Childhood Hemangiopericytoma

Abstract

Hemangiopericytoma (HPC) is a heterogeneous, highly vascularized malignant soft-tissue neoplasm with 2 different clinical presentations: adult-type and infantile-type HPC. Intracranial HPC represents a special subtype with a high proclivity toward recurrence and metastasis. The authors have reviewed the clinical features, response to treatment, and outcomes of 17 patients with HPC treated at St Jude Children's Research Hospital from 1962 to 2009. At diagnosis, 11 patients were older than 1 year (subgroup A) and 6 patients were younger than 1 year (subgroup B). Subgroup A: median age at diagnosis 13.5 years, (range, 4 to 20 y). Primary sites were intracranial (n=5), thigh (n=3), calf (n=1), foot (n=1), and scalp (n=1). One patient who presented with a thigh HPC had metastatic disease at diagnosis, and 3 patients with head location had unresectable tumors. Two patients with thigh location experienced objective responses to chemotherapy. Six patients died of disease progression, 4 of them had an intracranial location. The remaining 5 children are alive at follow-up of 12 to 32 years. Subgroup B: median age at diagnosis 0.5 months (range, 0 to 3 mo).

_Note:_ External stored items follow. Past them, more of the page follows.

(** [if (v !== undefined) current[k] = v] *)
Definition set_given (k : string) (v : jsval) (current : jsval) : jsval :=
  match v with JUndef => current | _ => with_field current k v end.

(** [w]: the named arguments of [updateWindow]; an absent one is [undefined]. *)
Definition updateWindow (t : tables) (accountId : string) (vmId w : jsval) (now : Z) : tables * jsval :=
  let current := current_or_new t accountId vmId in
  let current :=
    if negb (truthy (current?."vm_id")) && truthy vmId then with_field current "vm_id" vmId else current in
  if negb (truthy (current?."vm_id")) then (t, JNull)
  else
    let current := set_given "rate_limited_at" (w?."rateLimitedAt") current in
    let current := set_given "rate_limit_reset_at" (w?."rateLimitResetAt") current in
    let current := set_given "overload_until" (w?."overloadUntil") current in
    let current := set_given "session_window_start" (w?."sessionWindowStart") current in
    let current := set_given "session_window_end" (w?."sessionWindowEnd") current in
    let current := set_given "session_window_status" (w?."sessionWindowStatus") current in
    upsert t current now.

(** [Number(until) || null] *)
Definition until_or_null (until : jsval) : jsval := JNum (to_number until) ||| JNull.

Definition LIMIT_REASON : rx := lits ["rate_limited"; "quota_exhausted"].

Definition markCooldown (t : tables) (accountId : string) (vmId until reason model status : jsval) (now : Z) : tables * jsval :=
  let current := current_or_new t accountId vmId in
  let entry := JObj [("status", status); ("cooldown_until", until_or_null until); ("reason", reason ||| JNull);
                     ("updated_at", iso_now now)] in
  let current :=
    if truthy model then
      with_field current "model_states" (with_field (current?."model_states" ||| JObj []) (to_string model) entry)
    else
      let c := with_field current "status" status in
      let c := with_field c "cooldown_until" (until_or_null until) in
      let c := with_field c "cooldown_reason" (reason ||| JNull) in
      let c :=
        if rx_test_i LIMIT_REASON (str_or_empty reason) then
          with_field (with_field c "rate_limited_at" (jint now)) "rate_limit_reset_at" (until_or_null until) else c in
      if rx_test_i (lit "overload") (str_or_empty reason) then with_field c "overload_until" (until_or_null until) else c in
  upsert t current now.

Definition AUTH_COOLDOWN : rx := lits ["authentication_failed_after_refresh"; "permission_denied"].
Definition GRANT_REVOKE_COOLDOWN : rx :=
  lits ["oauth_revoked"; "oauth_invalid_grant"; "invalid_grant"; "token has been revoked"; "oauth_no_refresh"].

Definition isAuthCooldown (state : jsval) : bool := rx_test_i AUTH_COOLDOWN (str_or_empty (state?."cooldown_reason")).

Definition isGrantRevokeCooldown (state : jsval) : bool :=
  rx_test_i GRANT_REVOKE_COOLDOWN (str_or_empty (state?."cooldown_reason")) ||
  (String.eqb (str_or_empty (state?."status")) "disabled" &&
   rx_test_i GRANT_REVOKE_COOLDOWN (str_or_empty (state?."cooldown_reason" ||| state?."status"))).

(** [{...current, vm_id: current.vm_id || vmId, status: 'ready', cooldown_until: null, cooldown_reason: null}] *)
Definition ready_state (current vmId : jsval) : jsval :=
  let c := with_field current "vm_id" (current?."vm_id" ||| vmId) in
  with_field (with_field (with_field c "status" (JStr "ready")) "cooldown_until" JNull) "cooldown_reason" JNull.

(** [!!this.upsert(state)] *)
Definition upsert_done (t : tables) (state : jsval) (now : Z) : tables * bool :=
  let '(t, r) := upsert t state now in (t, truthy r).

Definition clearAuthCooldown (t : tables) (accountId : string) (vmId : jsval) (now : Z) : tables * bool :=
  let current := get t accountId in
  if negb (truthy current) || negb (isAuthCooldown current) then (t, false)
  else upsert_done t (ready_state current vmId) now.

Definition clearGrantRevokeCooldown (t : tables) (accountId : string) (vmId : jsval) (now : Z) : tables * bool :=
  let current := get t accountId in
  if negb (truthy current) || negb (isGrantRevokeCooldown current) then (t, false)
  else upsert_done t (ready_state current vmId) now.

Definition clearAccountCooldown (t : tables) (accountId : string) (vmId : jsval) (now : Z) : tables * bool :=
  let current := get t accountId in
  if negb (truthy current) then (t, false)
  else
    let c := ready_state current vmId in
    upsert_done t (with_field (with_field (with_field c "rate_limit_reset_at" JNull) "overload_until" JNull)
                              "model_states" (JObj [])) now.

(** [x && Number(x) <= now] for a cooldown time. *)
Definition expired (until : jsval) (now : Z) : bool := truthy until && num_leb (to_number until) (num_of_Z now).

(** One state of the loop of [clearExpired]: the state to write back, if it changed. *)
Definition expire_state (state : jsval) (now : Z) : option jsval :=
  let c1 := expired (state?."cooldown_until") now in
  let state' :=
    if c1 then with_field (with_field (with_field state "status" (JStr "ready")) "cooldown_until" JNull) "cooldown_reason" JNull
    else state in
  let models := entries (state?."model_states" ||| JObj []) in
  let kept := List.filter (fun p => negb (expired (p.2?."cooldown_until") now)) models in
  if c1 || (length kept <? length models)%nat then Some (with_field state' "model_states" (JObj kept)) else None.
(* ===== verification/StoreFacts.v ===== *)
(** * What the account tables guarantee

    The two facades of [AccountStore] share the rows of accounts: neither disturbs what the
    other reads, and the timestamps the runtime facade prints are read back unchanged. *)

From S2P Require Import Prelude.
From S2P Require Import JsValue.
From S2P Require Import JsRegex.
From S2P Require Import JsText.
From S2P Require Import JsDate.
From S2P Require Import IsoTime.
From S2P Require Import JsJson.
From S2P Require Import AccountStore.
#[local] Open Scope string_scope.
#[local] Open Scope list_scope.
#[local] Open Scope js_scope.

(** ** Rows *)

Lemma assoc_insert_ne k k' row rows : k <> k' -> assoc k (insert_row k' row rows) = assoc k rows.
Proof.
  intros Hn. induction rows as [|[k2 v] r IH]; simpl; [by rewrite (proj2 (String.eqb_neq k k') Hn)|].
  destruct (str_compare k' k2); simpl; rewrite ?IH, ?(proj2 (String.eqb_neq k k') Hn); done.
Qed.

Lemma str_compare_refl k : str_compare k k = Eq.
Proof. induction k as [|c k IH]; simpl; [done|]. by rewrite Nat.compare_refl. Qed.

Lemma assoc_insert_eq k row rows : has_key k rows = false -> assoc k (insert_row k row rows) = row.
Proof.
  induction rows as [|[k2 v] r IH]; simpl; [by rewrite String.eqb_refl|].
  intros H. apply orb_false_iff in H as [H1 H2].
  destruct (str_compare k k2); simpl; rewrite ?String.eqb_refl, ?H1; auto.
Qed.

Lemma has_key_insert k k' row rows : has_key k (insert_row k' row rows) = String.eqb k k' || has_key k rows.
Proof.
  induction rows as [|[k2 v] r IH]; simpl; [done|].
  destruct (str_compare k' k2); simpl; rewrite ?IH; try done.
  destruct (String.eqb k k2), (String.eqb k k'); reflexivity.
Qed.

Lemma assoc_update k k' cols rows :
  assoc k (update_row k' cols rows) =
  if String.eqb k k' && has_key k rows then spread (assoc k rows) (JObj cols) else assoc k rows.
Proof.
  induction rows as [|[k2 v] r IH]; simpl; [by rewrite andb_false_r|].
  destruct (String.eqb_spec k' k2) as [->|Hn]; simpl; destruct (String.eqb_spec k k2) as [->|H2]; simpl.
  - done.
  - by rewrite IH.
  - by rewrite ?(proj2 (String.eqb_neq k2 k')) by congruence.
  - by rewrite IH.
Qed.

Lemma has_key_update k k' cols rows : has_key k (update_row k' cols rows) = has_key k rows.
Proof.
  induction rows as [|[k2 v] r IH]; simpl; [done|]. rewrite IH. by destruct (String.eqb k' k2).
Qed.

Lemma no_key_assoc k rows : has_key k rows = false -> assoc k rows = JUndef.
Proof.
  induction rows as [|[k2 v] r IH]; simpl; [done|]. intros H. apply orb_false_iff in H as [-> H]. auto.
Qed.

(** ** The two views of a row *)

(** The fields of the runtime state that scheduling reads. *)
Definition SCHEDULING_FIELDS : list string :=
  ["account_id"; "status"; "priority"; "weight"; "cooldown_until"; "cooldown_reason"; "model_states"; "last_used_at";
   "credential_generation"; "refresh_status"; "worker_heartbeat_at"; "worker_status"; "rate_limited_at";
   "rate_limit_reset_at"; "overload_until"; "session_window_start"; "session_window_end"; "session_window_status"].
(** The fields of the account record the quota code owns. *)
Definition QUOTA_FIELDS : list string :=
  ["account_id"; "email"; "name"; "platform"; "type"; "status"; "rate_multiplier"; "schedulable"; "max_concurrency";
   "concurrency_override"; "max_rpm"; "rpm_override"; "requests"; "tokens_in"; "tokens_out"; "cache_read_tokens";
   "cache_creation_tokens"; "unified"; "last_blocked"; "last_cli_rate_limit"].

(** The columns each view reads. *)
Definition SCHEDULING_COLUMNS : list string :=
  ["id"; "priority"; "load_factor"; "temp_unschedulable_until"; "temp_unschedulable_reason"; "last_used_at";
   "rate_limited_at"; "rate_limit_reset_at"; "overload_until"; "session_window_start"; "session_window_end";
   "session_window_status"].
Definition QUOTA_COLUMNS : list string :=
  ["id"; "email"; "name"; "platform"; "type"; "status"; "rate_multiplier"; "schedulable"; "concurrency";
   "concurrency_override"; "max_rpm"; "rpm_override"; "requests"; "tokens_in"; "tokens_out"; "cache_read_tokens";
   "cache_creation_tokens"; "extra"].

Definition agree (cols : list string) (a b : jsval) : Prop := truthy a = truthy b /\ forall c, c ∈ cols -> a?.c = b?.c.

Lemma agree_spread cols v w : truthy v = true -> forallb (fun c => negb (has_key c w)) cols = true ->
  agree cols (spread v (JObj w)) v.
Proof.
  intros Hv H. split; [by rewrite Hv|]. intros c Hc. apply get_spread_other.
  rewrite forallb_forall in H. apply negb_true_iff, H, list_elem_of_In, Hc.
Qed.

Lemma mergeState_agree rt a b k : agree SCHEDULING_COLUMNS a b -> k ∈ SCHEDULING_FIELDS ->
  (Runtime.mergeState rt a)?.k = (Runtime.mergeState rt b)?.k.
Proof.
  intros [Ht Hc] Hk. unfold Runtime.mergeState. rewrite Ht. destruct (_ && _); [done|].
  rewrite !(Hc "id"), !(Hc "priority"), !(Hc "load_factor"), !(Hc "temp_unschedulable_until"),
    !(Hc "temp_unschedulable_reason"), !(Hc "last_used_at"), !(Hc "rate_limited_at"), !(Hc "rate_limit_reset_at"),
    !(Hc "overload_until"), !(Hc "session_window_start"), !(Hc "session_window_end"),
    !(Hc "session_window_status") by in_list.
  clear -Hk. apply list_elem_of_In in Hk. cbn [In SCHEDULING_FIELDS] in Hk.
  repeat (destruct Hk as [<-|Hk]; [cbn [get assoc String.eqb Ascii.eqb Bool.eqb]; reflexivity|]). destruct Hk.
Qed.
(* ===== verification/Convert.v ===== *)
(** * Requests converted to Claude Messages
    (src/src/lib/protocol/convert.mjs, codex-tools.mjs)

    The request half of the protocol conversion: OpenAI chat, completions and Responses
    bodies become Messages bodies.  [None] is a thrown TypeError (a property read of null or
    undefined, a loop over a value that is not iterable).  A tool named after a member of
    [Object.prototype], which the lookup in [CODEX_TOOL_MAP] also finds, is not modelled. *)

From S2P Require Import Prelude.
From S2P Require Import JsValue.
From S2P Require Import JsText.
From S2P Require Import JsJson.
From S2P Require Import JsonParse.
From S2P Require Import ModelPolicy.
From S2P Require Import WebSearch.
From S2P Require Import Sanitize.
From S2P Require Import Thinking.
From S2P Require Import Images.
#[local] Open Scope string_scope.
#[local] Open Scope list_scope.
#[local] Open Scope js_scope.

(** [for (const x of v || [])] *)
Definition iter_or_empty (v : jsval) : option (list jsval) :=
  if negb (truthy v) then Some []
  else match v with
       | JArr l => Some l
       | JStr s => Some (map (fun c => JStr (String c "")) (list_ascii_of_string s))
       | _ => None
       end.
(** A property read: null and undefined throw. *)
Definition read (v : jsval) (k : string) : option jsval := if is_nullish v then None else Some (v?.k).

(** [if (c) o[k] = v] *)
Definition set_if (c : bool) (k : string) (v o : jsval) : jsval := if c then with_field o k v else o.
Definition set_opt (k : string) (v : option jsval) (o : jsval) : jsval := match v with Some x => with_field o k x | None => o end.

(** ** Tools *)

Definition CODEX_TOOL_MAP : list (string * string) :=
  [("apply_patch", "Bash"); ("applyPatch", "Bash"); ("execute_bash", "Bash"); ("executeBash", "Bash"); ("exec_bash", "Bash");
   ("execBash", "Bash"); ("read_file", "Read"); ("readFile", "Read"); ("write_file", "Write"); ("writeFile", "Write");
   ("search_files", "Grep"); ("searchFiles", "Grep"); ("list_files", "Glob"); ("listFiles", "Glob"); ("update_plan", "TodoWrite");
   ("updatePlan", "TodoWrite"); ("read_plan", "TodoRead"); ("readPlan", "TodoRead"); ("fetch", "WebFetch");
   ("web_fetch", "WebFetch"); ("webFetch", "WebFetch")].

Definition remapToolName (name : jsval) : jsval :=
  if negb (truthy name) then name
  else match List.find (fun p => String.eqb (to_string name) p.1) CODEX_TOOL_MAP with Some p => JStr p.2 | None => name end.

Definition remap_tool (t : jsval) : jsval :=
  if negb (is_object t) then t
  else if truthy (t?."name") then with_own t "name" (remapToolName (t?."name"))
  else if truthy ((t?."function")?."name")
  then with_own t "function" (with_own (t?."function") "name" (remapToolName ((t?."function")?."name")))
  else t.
Definition remapCodexTools (tools : jsval) : jsval := match tools with JArr l => JArr (map remap_tool l) | _ => tools end.

Definition withCacheControl (node source : jsval) : jsval :=
  let control := source?."cache_control" in
  if negb (truthy control) || negb (is_object node) then node else with_own node "cache_control" control.

Definition empty_schema : jsval := JObj [("type", JStr "object"); ("properties", JObj [])].
Definition claude_tool (name description schema : jsval) : jsval :=
  JObj [("name", name); ("description", description ||| JStr ""); ("input_schema", schema)].

(** One turn of the loop; [seen]: a search tool was emitted. *)
Definition convert_tool (seen : bool) (t : jsval) : list jsval * bool :=
  if negb (truthy t) then ([], seen)
  else if isWebSearchTool t then (if seen then [] else [CLAUDE_WEB_SEARCH_TOOL], true)
  else
    let fn := t?."function" in
    let is_fn := is_str (t?."type") "function" in
    if negb (is_fn || truthy fn || truthy (t?."name")) then ([], seen)
    else if is_fn && truthy fn then
      (if negb (truthy (fn?."name")) then []
       else [withCacheControl (claude_tool (fn?."name") (fn?."description") (fn?."parameters" ||| empty_schema))
               (if truthy (fn?."cache_control") then fn else t)], seen)
    else if truthy (t?."name") && truthy (t?."input_schema") then ([t], seen)
    else
      let name := t?."name" ||| fn?."name" in
      (if negb (truthy name) then []
       else [withCacheControl (claude_tool name (t?."description") (t?."input_schema" ||| t?."parameters" ||| empty_schema)) t], seen).
Definition convert_tools (l : list jsval) : list jsval :=
  fst (foldl (fun st t => let '(o, seen) := convert_tool (snd st) t in (fst st ++ o, seen)) ([], false) l).

(** None is undefined. *)
Definition openaiToolsToClaude (tools : jsval) : option jsval :=
  match remapCodexTools tools with
  | JArr l => match convert_tools l with [] => None | out => Some (JArr out) end
  | _ => None
  end.

Definition openaiToolChoiceToClaude (toolChoice : jsval) : option jsval :=
  if is_str toolChoice "auto" then Some (JObj [("type", JStr "auto")])
  else if is_str toolChoice "none" then Some (JObj [("type", JStr "none")])
  else if is_str toolChoice "required" then Some (JObj [("type", JStr "any")])
  else if is_object toolChoice && is_str (toolChoice?."type") "function"
  then Some (JObj [("type", JStr "tool"); ("name", (toolChoice?."function")?."name" ||| toolChoice?."name")])
  else None.

(** ** Messages *)

Definition DEFAULT_MODEL : string := "claude-haiku-4-5-20251001".
Definition mapModel (m : jsval) : string :=
  let s := trim (str_or_empty m) in if String.eqb s "" then DEFAULT_MODEL else s.

(** A text part; [filter(Boolean)] drops what is falsy. *)
Definition text_part (p : jsval) : jsval :=
  match p with
  | JStr _ => p
  | _ =>
    let t := p?."type" in
    if is_str t "text" || is_str t "input_text" || is_str t "output_text" then p?."text" ||| JStr "" else JStr ""
  end.
Definition contentToText (content : jsval) : jsval :=
  match content with
  | JStr _ => content
  | JArr l => JStr (join newline (map to_string (List.filter truthy (map text_part l))))
  | _ => content?."text" ||| JStr ""
  end.

Definition text_block (text : jsval) : jsval := JObj [("type", JStr "text"); ("text", text)].

(** A turn under construction: its role and its blocks. *)
Record turn := { t_role : string; t_blocks : list jsval }.
Definition turn_message (t : turn) : jsval := JObj [("role", JStr (t_role t)); ("content", JArr (t_blocks t))].
Definition blank_user : jsval := JObj [("role", JStr "user"); ("content", JStr "")].

(** Append the blocks to the last turn (the head of the list) when it has this role. *)
Definition append_blocks (role : string) (bs : list jsval) (out : list turn) : list turn :=
  match out with
  | last :: r =>
    if String.eqb (t_role last) role then {| t_role := role; t_blocks := t_blocks last ++ bs |} :: r
    else {| t_role := role; t_blocks := bs |} :: out
  | [] => [{| t_role := role; t_blocks := bs |}]
  end.

(** [messages] in order, with a user turn in front. *)
Definition render_turns (out : list turn) : list jsval :=
  match rev out with
  | [] => []
  | first :: _ => (if String.eqb (t_role first) "user" then [] else [blank_user]) ++ map turn_message (rev out)
  end.

(** The arguments of a tool call; text that is not JSON is wrapped. *)
Definition tool_input (tc : jsval) : jsval :=
  match (tc?."function")?."arguments" with
  | JStr s =>
    match json_parse (if String.eqb s "" then "{}" else s) with Some v => v | None => JObj [("raw", JStr s)] end
  | args => args ||| JObj []
  end.

(** [if (body.stream) out.stream = true] after the settings every protocol shares; then the shape. *)
Definition finish_body (body out : jsval) : jsval :=
  let out := set_opt "thinking" (openaiReasoningToClaudeThinking body) out in
  let out := applyStructuredOutput out body in
  canonicalizeClaudeMessagesShape (set_if (truthy (body?."stream")) "stream" (JBool true) out).

Definition set_system (parts : list jsval) (out : jsval) : jsval :=
  match parts with [] => out | _ => with_field out "system" (JArr (map text_block parts)) end.

Section Requests.
Context (policy : jsval) (random_id : nat -> string).

(** State of the loop over messages: the system texts, the turns (last first), the random ids drawn. *)
Definition loop_state : Type := list jsval * list turn * nat.

Definition tool_use (st : list jsval * nat) (tc : jsval) : option (list jsval * nat) :=
  let '(content, n) := st in
  _ ← read tc "function";
  let given := truthy (tc?."id") in
  Some (content ++ [JObj [("type", JStr "tool_use"); ("id", if given then tc?."id" else JStr ("toolu_" ++ random_id n)%string);
                          ("name", (tc?."function")?."name" ||| tc?."name"); ("input", tool_input tc)]],
        if given then n else S n).
(** [for (const tc of m.tool_calls)] *)
Fixpoint tool_uses (st : list jsval * nat) (l : list jsval) : option (list jsval * nat) :=
  match l with [] => Some st | tc :: r => st' ← tool_use st tc; tool_uses st' r end.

Primary sites were thigh (n=2), calf (n=1), perianal (n=1), forearm (n=1), and lung (n=1). Three patients with limb location had unresectable disease at diagnosis, 2 of them experienced excellent responses to neoadjuvant chemotherapy and 1 did not show any response to chemotherapy and a staged resection was performed. All 6 infants are alive without evidence of disease at follow-up of 2 to 27 years. Infantile HPC is characterized by a better clinical behavior than the adult type, which requires an aggressive multimodality therapy. Chemoresponsiveness and spontaneous regression have been reported in children younger than 1 year, suggesting that a more conservative surgical approach should be used. Intracranial HPC is considered as an aggressive tumor because of its propensity for recurrence and metastasis.